After the credits, we're back at the taxi spot in Manhatan where 'Enry 'Iggins the cab driver is parked in the same spot where Olivia hijacked him. He's listening to the radio, which is talking about the proposed two-children-per-family law, which is opposed by most people but backed by "two of the three major parties."
He's quite surprised to see Olivia pop into the back of his cab again, but when she asks if she can buy him dinner, he has to think about it ... for about a microsecond.
So during breakfast, Olivia tells him that she needs to get to the Department of Defense facility on Liberty Island. She can steal a boat, but she can't leave it docked, otherwise the security patrol will find it. "I just need you to get me across the water," she says. Oh, is that all. Henry points out that she's with Fringe Division: "Don't you have super-secret clearance or something? Why you breaking into a government building?" he asks, and she says she has to go home. You know, if she needs help breaking into the super-defended military facility, she could at least give answers that make sense. "Oh, so home is on Liberty Island now," says Henry, all super-sarcastic.
Olivia starts laying it on thick, telling him that she's in trouble and her time is running out, and he's the only person she trusts, and she needs his help. Well, what's a guy supposed to do? Henry sighs and tells her that she doesn't need to steal a boat because his cousin has one.
Then she gets paged -- 400 Terry Ave, New Yonkers -- so she gives him her number and gets up to go. He asks if the people she's running away from are still after her.
"Not if they keep believing that I'm somebody else," she says.

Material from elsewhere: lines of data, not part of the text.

Lemma Apply_sound_started s c t :
  ses_State s ≠ StateOther "" →
  Apply s c = Ok t →
  vstep (HasAdaptiveFocus s) (view s) (cmd_Action c) (view (tr_Session t)).
Proof.
  intros Hne H. rewrite view_id by done. unfold Apply in H.
  rewrite (decide_False (P := ses_State s = StateOther "")) in H by done.
  destruct (decide _) as [?|_]; [discriminate H|].
  destruct (cmd_Action c) eqn:Ea; cbv beta zeta in H.
  all: repeat match type of H with
    | Err _ = Ok _ => discriminate H
    | (if decide ?P then _ else _) = _ => destruct (decide P) as [?|?]
    end; state_facts.
  all: try (injection H as <-; simpl; rewrite view_finish by done; simpl).
  all: rewrite ?live_saved_invalidate.
  all: try match goal with
    | |- context [if HasAdaptiveFocus ?s then ?s else invalidateFrame ?s ?r] =>
        pose proof (kept_fields s r) as (H1 & H2 & H3 & H4); cbv zeta in H1, H2, H3, H4
    end.
  all: repeat match goal with E : ses_State _ = _ |- _ => rewrite E in *; clear E end.
  all: try (constructor; set_solver).
  all: try (unfold live_saved in *; simpl in *; rewrite ?H1, ?H2, ?H3, ?H4;
    constructor; set_solver).
  - (* acknowledge *)
    frame_cases s;
      destruct (ses_AttachedQuiz s) eqn:Eq, (ses_CompletedRoute s) eqn:Ec,
        (cmd_Complete c); simpl in *; injection H as <-; simpl;
      rewrite view_finish by done; unfold live_saved; simpl;
      rewrite ?Ef, ?Ei, ?Eq, ?Ec; constructor; done.
  - frame_cases s. injection H as <-. simpl. rewrite view_finish by done.
    unfold live_saved. rewrite Ef, Ei. constructor.
  - frame_cases s; injection H as <-; simpl; rewrite view_finish by done;
      constructor; set_solver.
  - frame_cases s; injection H as <-; simpl; rewrite view_finish by done;
      constructor; set_solver.
  - frame_cases s; injection H as <-; simpl; rewrite view_finish by done;
      constructor; set_solver.
  - frame_cases s. injection H as <-. simpl. rewrite view_finish by done.
    unfold live_saved. simpl. rewrite Ef, Ei. constructor.
  - destruct (ses_FocusFrameInvalidated s) eqn:Eb; simpl in H; [discriminate|].
    frame_cases s; destruct (decide _) as [?|?]; try discriminate; state_facts;
      injection H as <-; unfold view, live_saved, start_state; simpl; rewrite Eb;
      constructor; set_solver.
- pose proof (live_saved_invalidate s "switch_goal") as Hl.
    pose proof (invalidate_fields s "switch_goal") as (_ & _ & _ & -> & _ & ->).
    unfold live_saved in *; simpl in *. rewrite Hl. by constructor.
Qed.

(** Every concrete move is a move of the abstract machine. *)
Lemma Apply_sound s c t :
  Apply s c = Ok t →
  vstep (HasAdaptiveFocus s) (view s) (cmd_Action c) (view (tr_Session t)).
Proof.
  rewrite Apply_start, <- (view_start s). intros H.
  apply Apply_sound_started in H; [exact H|]. simpl. apply start_state_ne.
Qed.

(** The command that drives an abstract move: it completes the route when the
    target is [Completed]. *)
Definition drive (a : Action) (target : View) : Command :=
  mkCommand a "" "" 0 (bool_decide (v_state target = StateCompleted)) None.

Lemma vstep_det ad v a v1 v2 :
  vstep ad v a v1 → vstep ad v a v2 →
  (a = ActionAcknowledgeFeedback → v_state v1 = v_state v2) → v1 = v2.
Proof.
  intros H1 H2 Hack. inversion H1; subst; inversion H2; subst; simpl in *;
    try done; try (specialize (Hack eq_refl)); try discriminate; try set_solver.
Qed.

Lemma Apply_complete_started s a v :
  ses_State s ≠ StateOther "" →
  vstep (HasAdaptiveFocus s) (view s) a v →
  ∃ t, Apply s (drive a v) = Ok t
       ∧ (a = ActionAcknowledgeFeedback → v_state (view (tr_Session t)) = v_state v).
Proof.
  intros Hne. rewrite view_id by done. intros H.
  unfold Apply. rewrite (decide_False (P := ses_State s = StateOther "")) by done.
  rewrite decide_False by (simpl; tauto). simpl.
  inversion H; subst; simpl; set_unfold; destruct_or?; subst; simpl.
  all: try match goal with E : ses_State _ = _ |- _ => rewrite E end.
  all: repeat match goal with
    | |- context [decide ?P] =>
        first [rewrite (decide_False (P := P)) by set_solver
              |rewrite (decide_True (P := P)) by set_solver]
    end; eauto.
  all: clear H; frame_cases s; simplify_eq; simpl in *;
    repeat match goal with
    | E : _ = ses_AttachedQuiz _ |- _ => rewrite <- E in *; clear E
    | E : _ = ses_CompletedRoute _ |- _ => rewrite <- E in *; clear E
    | E : _ = ses_FocusFrameInvalidated _ |- _ => rewrite <- E in *; clear E
    end; simpl in *; try (destruct (ses_AttachedQuiz s); simpl in *; try discriminate);
    eauto.
Qed.

(** Every move of the abstract machine is a move of the program. *)
Lemma Apply_complete s a v :
  vstep (HasAdaptiveFocus s) (view s) a v →
  ∃ t, Apply s (drive a v) = Ok t ∧ view (tr_Session t) = v.
Proof.
  rewrite Apply_start, <- (view_start s). intros H.
  destruct (Apply_complete_started (set_State (start_state s) s) a v) as (t & Ht & Hack);
    [apply start_state_ne | exact H |].
  exists t. split; [exact Ht|].
  apply Apply_sound_started in Ht; [|apply start_state_ne].
  eapply vstep_det; [exact Ht | exact H | exact Hack].
Qed.

Lemma Apply_owns s c t : Apply s c = Ok t → owns s c.
Proof.
  rewrite Apply_start. unfold Apply, owns.
  rewrite (decide_False (P := ses_State _ = StateOther "")) by apply start_state_ne.
  intros H. destruct (decide _) as [|Hn]; [discriminate|]. simpl in Hn. clear H.
  destruct (decide (cmd_SessionID c = "")), (decide (ses_ID s = "")),
    (decide (cmd_SessionID c = ses_ID s)); naive_solver.
Qed.

(** *** Invariant of reachable sessions *)

(** States in which a session can rest between two commands. *)
Definition resting_states : list State :=
  [StateIdle; StateGoalReady; StateDiagnostic; StateRouteActive; StateActivityIssued;
   StateAwaitingResponse; StateEvaluating; StateFeedback; StateCompleted;
   StateFreeQuestion; StateFreeAnswer].
Definition free_states : list State := [StateFreeQuestion; StateFreeAnswer].
Definition quiz_states : list State :=
  [StateActivityIssued; StateAwaitingResponse; StateEvaluating; StateFeedback].
Definition suspendable_states : list State :=
  [StateRouteActive; StateActivityIssued; StateAwaitingResponse].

Over at Max's house in New Yonkers, Olivia comes in as alt-Charlie is telling a cop that he'll let them know if Fringe Division officially assumes the case. Charlie gives her the quick brief: a kid was abducted from his bedroom last night. Lee comes in letting everyone know that molecular cohesion is intact and atmosphere readings are solid, so Charlie starts bitching about how kidnappings are tragic, but ninety-nine percent of them have nothing to do with Fringe. And Lee explains something that I'm sure Charlie already knows, that the Secretary's "Peter Bishop Act of '91" says every kidnapping gets treated like a possible Fringe event. Good god, Peter has legislation named after him? And not legislation that has something to do with stubble-related crimes? Charlie's not finished, though, and goes on to say that the cops don't need them to work their cases: "Waste of manpower," he concludes, not quite loudly enough to be heard by the bawling mother in the next room, who they all look at when the sobbing intensifies. "It's not a waste," says Olivia, quietly, and alt-Charlie, all "great, I guess I'm an asshole" says he'll go and get a statement.